Augusto dos Anjos - 128 - Noturno


Chove. Lá fora os lampiões escuros

Semelham monjas a morrer... Os ventos,

Desencadeados, vão bater, violentos,

De encontro às torres e de encontro aos muros.


Saio de casa. Os passos mal seguros

Trêmulo movo, mas meus movimentos

Susto, diante do vulto dos conventos,

Negro, ameaçando os séculos futuros!


De São Francisco no plangente bronze

Em badaladas compassadas onze

Horas soaram... Surge agora a Lua.


E eu sonho erguer-me aos páramos etéreos

Enquanto a chuva cai nos cemitérios

E o vento apaga os lampiões da rua!


Augusto dos ANJOS (1884 - 1914) - Eu e Outras Poesias.

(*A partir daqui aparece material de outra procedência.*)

(** X11. In a zone with a constant offset and with the clock in the year
    2000 or later, the cutoff of a window of [months] ≥ 0 is never after
    the clock: whatever the day of the month does, the window reaches
    back from now, not forward. *)
Theorem cutoff_not_after_today today months c :
  0 ≤ months → 2000 ≤ getFullYear today →
  cutoffDate today months = Some c → c ≤ today.
Proof.
  intros Hmonths Hyear Hcut.
  destruct (cutoffDate_pair today months Hmonths)
    as (cm & cy & _ & Hcm & Hsum & Hdate).
  rewrite Hdate in Hcut. apply newDateYMD_Some in Hcut. subst c.
  pose proof (today_after_midnight today) as Htoday.
  pose proof (getMonth_range today) as Hm.
  assert (MakeDay (if decide (0 ≤ cy ≤ 99) then 1900 + cy else cy) cm (getDate today)
          ≤ MakeDay (getFullYear today) (getMonth today) (getDate today)) as Hle.
  { apply MakeDay_mono. case_decide; lia. }
  unfold msPerDay in *. lia.
Qed.

Lemma sublist_filter_impl {A} (P Q : A → Prop)
    `{!∀ x, Decision (P x), !∀ x, Decision (Q x)} (l : list A) :
  (∀ x, P x → Q x) → sublist (filter P l) (filter Q l).
Proof.
  intros HPQ. induction l as [|x l IH]; [done|].
  rewrite !filter_cons. destruct (decide (P x)) as [HP|HP].
  - rewrite decide_True by auto. by apply sublist_skip.
  - destruct (decide (Q x)); [by apply sublist_cons|done].
Qed.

Augusto dos Anjos é um dos mais originais poetas brasileiros, e também um dos mais populares. Sua obra consiste, porém, em apenas um livro. Eu foi publicado ainda em vida do autor; outros poemas, publicados em periódicos ou inéditos, foram coligidos após sua morte e acrescentados ao volume organizado pelo autor, renomeado então Eu e Outras Poesias . Aclamada pelo público e pela crítica, sua obra foi repudiada por muitos em sua época, e ainda causa estranheza, pela mistura de vocabulário coloquial e científico, pelos temas exacerbadamente macabros e pessimistas, pelo exagero sistemáticos na linguagem e no tratamento dos temas. Não obstante as controvérsias que cercam sua obra, muitos de seus versos caíram no uso popular, tais como um urubu pousou em minha sorte , a mão que afaga é a mesma que apedreja e outros.